Подступив к Белой Церкви, Косинский приказал ее жителям принести ему присягу как казацкому гетману. Пятеро белоцерковцев, которые, судя по всему, были шляхтичами, присягать отказались, после чего новоявленный гетман попросту поставил их к стенке и расстрелял. Приведя, таким образом, к присяге большую часть населения Белой Церкви, Косинский отправил отряды в окрестные городки, чтобы и тамошние жители сделали то же самое. Попутно казаки требовали у местных жителей денег на содержание своего войска.
Когда же по Украине поползли слухи о том, что мятежный полковник собирается идти ни много ни мало на Киев, власти попытались еще раз договориться с казаками, отправив к ним Яна Оришовского, который был весьма уважаемым на Сечи человеком. Однако казачки, окрыленные первыми успехами, и слышать ничего не хотели о королевских подачках — переговоры практически сразу зашли в тупик, и Оришовского «мало не застрелили, аж едва с Белой Церкви убежал».
Восстание распространялось со скоростью лесного пожара, и уже вскоре казаки подступили к Киевскому и Волынскому воеводствам.
Сигизмунд III, у которого не было денег, был связан по рукам бунтом жолнеров на Галичине, поэтому мог лишь приказывать магнатам Киевщины держать оборону. 16 января 1592 года король издал универсал, где говорилось, что в Волынском, Киевском и Брацлавском воеводствах «своевольные люди творят большой вред, делают вылазки в соседние государства, тянут за собой подданных и нарушают общественный покой». Далее король говорил, что на Киевщину им будет направлена специальная комиссия, которая должна будет расследовать причины такого безобразия и выявить всех виновных, для чего местным чиновникам предписывалось собирать и предоставлять сведения о таких людях.

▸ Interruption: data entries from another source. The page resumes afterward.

(* ===== verification/Control.v ===== *)
(** The control file ([src/control.rs]), the checkpoint ([src/checkpoint.rs]) and
    the part of [Engine::open] ([src/lib.rs]) that resumes the LSN and transaction
    id counters from them.

    The control file is [None] when it does not exist.  It is written in place and
    never fsynced: besides its bytes the model keeps the bytes that are on disk. *)

From stdpp Require Import base numbers list strings gmap sets.
From S2P Require Import Prelude Format Page WalCodec Wal BufferPool.
Open Scope op_scope.

Definition CONTROL_SIZE : Z := 44.
Definition CRC_PAYLOAD_LEN : Z := 40.

Record ControlData := mkControl {
  c_page_size : Z;
  catalog_root : PageId;
  checkpoint_lsn : Lsn;
  wal_tail_lsn : Lsn;
  c_next_xid : Xid;
}.

Definition new_control (page_size : Z) : ControlData :=
  mkControl page_size INVALID_PAGE_ID INVALID_LSN INVALID_LSN 1.

Definition is_power_of_two (n : Z) : bool :=
  bool_decide (0 < n) && bool_decide (Z.land n (n - 1) = 0).

Definition page_size_ok (n : Z) : bool :=
  bool_decide (MIN_PAGE_SIZE ≤ n ≤ MAX_PAGE_SIZE) && is_power_of_two n.

(** The control file: its bytes, and those a power loss is sure to leave. *)
Record CtlFile := mkCtlFile { cf_data : list Z; cf_disk : list Z }.

(** Outcomes of the system calls on the control file; a write's [Some n] is a
    failure after [n] bytes. *)
Record CtlCalls := mkCtlCalls { cio_open : bool; cio_write : option nat }.
Definition cio_ok : CtlCalls := mkCtlCalls true None.

Section control.
Context `{!Crc32}.

Definition encode (cd : ControlData) : list Z :=
  let payload := u32_to_le MAGIC ++ u16_to_le FORMAT_VERSION ++ [0; 0] ++
    u32_to_le (c_page_size cd) ++ u32_to_le (catalog_root cd) ++ u64_to_le (checkpoint_lsn cd) ++
    u64_to_le (wal_tail_lsn cd) ++ u64_to_le (c_next_xid cd) in
  payload ++ u32_to_le (crc32 payload).

(** On a buffer of [CONTROL_SIZE] bytes. *)
Definition decode (buf : list Z) : Result ControlData :=
  stored_crc ← read_u32 buf 40;
  payload ← slice buf 0 CRC_PAYLOAD_LEN;
  if decide (stored_crc ≠ crc32 payload) then Err ControlFileCorrupt
  else
    magic ← read_u32 buf 0;
    if decide (magic ≠ MAGIC) then Err (BadMagic MAGIC magic)
    else
      version ← read_u16 buf 4;
      if decide (version ≠ FORMAT_VERSION) then Err (BadVersion version)
      else
        page_size ← read_u32 buf 8;
        if page_size_ok page_size then
          catalog_root ← read_u32 buf 12;
          checkpoint_lsn ← read_u64 buf 16;
          wal_tail_lsn ← read_u64 buf 24;
          next_xid ← read_u64 buf 32;
          Ok (mkControl page_size catalog_root checkpoint_lsn wal_tail_lsn next_xid)
        else Err (BadPageSize page_size).

(** ** File operations *)

(** [write_all] over the first bytes of a file. *)
Definition overwrite (out : option nat) (buf : list Z) (f : CtlFile) : Result unit * CtlFile :=
  let n := match out with None => length buf | Some n => Nat.min n (length buf) end in
  (match out with None => Ok tt | Some _ => Err Io end,
   mkCtlFile (take n buf ++ drop n (cf_data f)) (cf_disk f)).

(** [File::create] truncates, so nothing of an old file's contents is durable. *)
Definition create (io : CtlCalls) (page_size : Z) : op (option CtlFile) ControlData := λ file,
  if page_size_ok page_size then
    let cd := new_control page_size in
    if cio_open io then
      let '(r, f) := overwrite (cio_write io) (encode cd) (mkCtlFile [] []) in
      match r with
      | Ok _ => (Ok cd, Some f)
      | Err e => (Err e, Some f)
      | Panic => (Panic, Some f)
      end
    else (Err Io, file)
  else (Err (BadPageSize page_size), file).

(** [read_exact] fails on a short file. *)
Definition read (io : CtlCalls) : op (option CtlFile) ControlData := λ file,
  match file with
  | Some f =>
      if decide (cio_open io = true ∧ CONTROL_SIZE ≤ zlen (cf_data f)) then
        (decode (take (Z.to_nat CONTROL_SIZE) (cf_data f)), file)
      else (Err Io, file)
  | None => (Err Io, file)
  end.

Definition write (io : CtlCalls) (cd : ControlData) : op (option CtlFile) unit := λ file,
  match file with
  | Some f =>
      if cio_open io then
        let '(r, f) := overwrite (cio_write io) (encode cd) f in (r, Some f)
      else (Err Io, file)
  | None => (Err Io, file)
  end.

Definition open_or_create (io : CtlCalls) (page_size : Z) : op (option CtlFile) ControlData := λ file,
  match file with
  | Some _ => read io file
  | None => create io (if decide (page_size = 0) then DEFAULT_PAGE_SIZE else page_size) file
  end.

(** ** Checkpoint *)

(** What a checkpoint works on. *)
Record Store := mkStore {
  s_pool : BufferPool;
  s_wal : Wal;
  s_control : ControlData;
  s_ctlfile : option CtlFile;
}.

Definition in_pool {A} (m : op BufferPool A) : op Store A := λ s,
  let '(r, p) := m (s_pool s) in (r, mkStore p (s_wal s) (s_control s) (s_ctlfile s)).
Definition in_wal {A} (m : op Wal A) : op Store A := λ s,
  let '(r, w) := m (s_wal s) in (r, mkStore (s_pool s) w (s_control s) (s_ctlfile s)).
Definition in_ctlfile {A} (m : op (option CtlFile) A) : op Store A := λ s,
  let '(r, f) := m (s_ctlfile s) in (r, mkStore (s_pool s) (s_wal s) (s_control s) f).

Definition set_control (ckpt tail : Lsn) (next_xid : Xid) (s : Store) : Store :=
  mkStore (s_pool s) (s_wal s)
    (mkControl (c_page_size (s_control s)) (catalog_root (s_control s)) ckpt tail next_xid)
    (s_ctlfile s).

Definition run (wio : Calls) (pio : PoolCalls) (cio : CtlCalls) (next_xid : Xid)
    (wal_retain_lsn : Lsn) : op Store unit :=
  in_wal (sync wio);;
  durable <- gets (λ s, durable_lsn (s_wal s));;
  in_pool (flush_all pio durable);;
  in_pool (modify clear_fpi_tracking);;
  ckpt_lsn <- in_wal (log_checkpoint wio);;
  tail <- gets (λ s, current_lsn (s_wal s));;
  modify (set_control ckpt_lsn tail next_xid);;
  cd <- gets s_control;;
  in_ctlfile (write cio cd);;
  in_wal (truncate_before wio (Z.min ckpt_lsn wal_retain_lsn)).

(** ** Resuming *)

(** [TransactionManager::recover_next_xid] ([src/txn.rs]). *)
Definition recover_next_xid (records : list WalRecord) : Xid :=
  match w_mini_txn_id <$> filter (λ r, w_rec_type r = WAL_TXN_BEGIN) records with
  | [] => 1
  | x :: xs => foldr Z.max x xs + 1
  end.

(** [Engine::open_with_pool_capacity], after recovery: the log is reopened at the
    control file's tail and the transaction ids resume past every known one. *)
Definition resume_wal (io : Calls) (segments : Dir) (cd : ControlData) : Result Wal * Dir :=
  open_with_segment_size io segments (wal_tail_lsn cd) DEFAULT_SEGMENT_SIZE.
Definition resume_next_xid (segments : Dir) (cd : ControlData) : Xid :=
  Z.max (recover_next_xid (scan_dir segments)) (c_next_xid cd).

End control.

Комиссия действительно выехала — уже в марте она была в Фастове, принадлежавшем киевскому епископу Иосифу Верещину, который, вероятно, от большой скромности переименовал его в Новый Верещин. Епископ имел тесные связи с казачеством и вообще был весьма неординарным человеком — проявлял нетипичную для своего статуса воинственность и очень не любил крымских татар. Именно он взял на себя роль посредника в переговорах между сечевиками и польской стороной. Косинский же, узнав о прибытии комиссии и сношении ее с казаками, спешно покинул Белую Церковь и укрепился в Триполье, которое сделал своей новой резиденцией.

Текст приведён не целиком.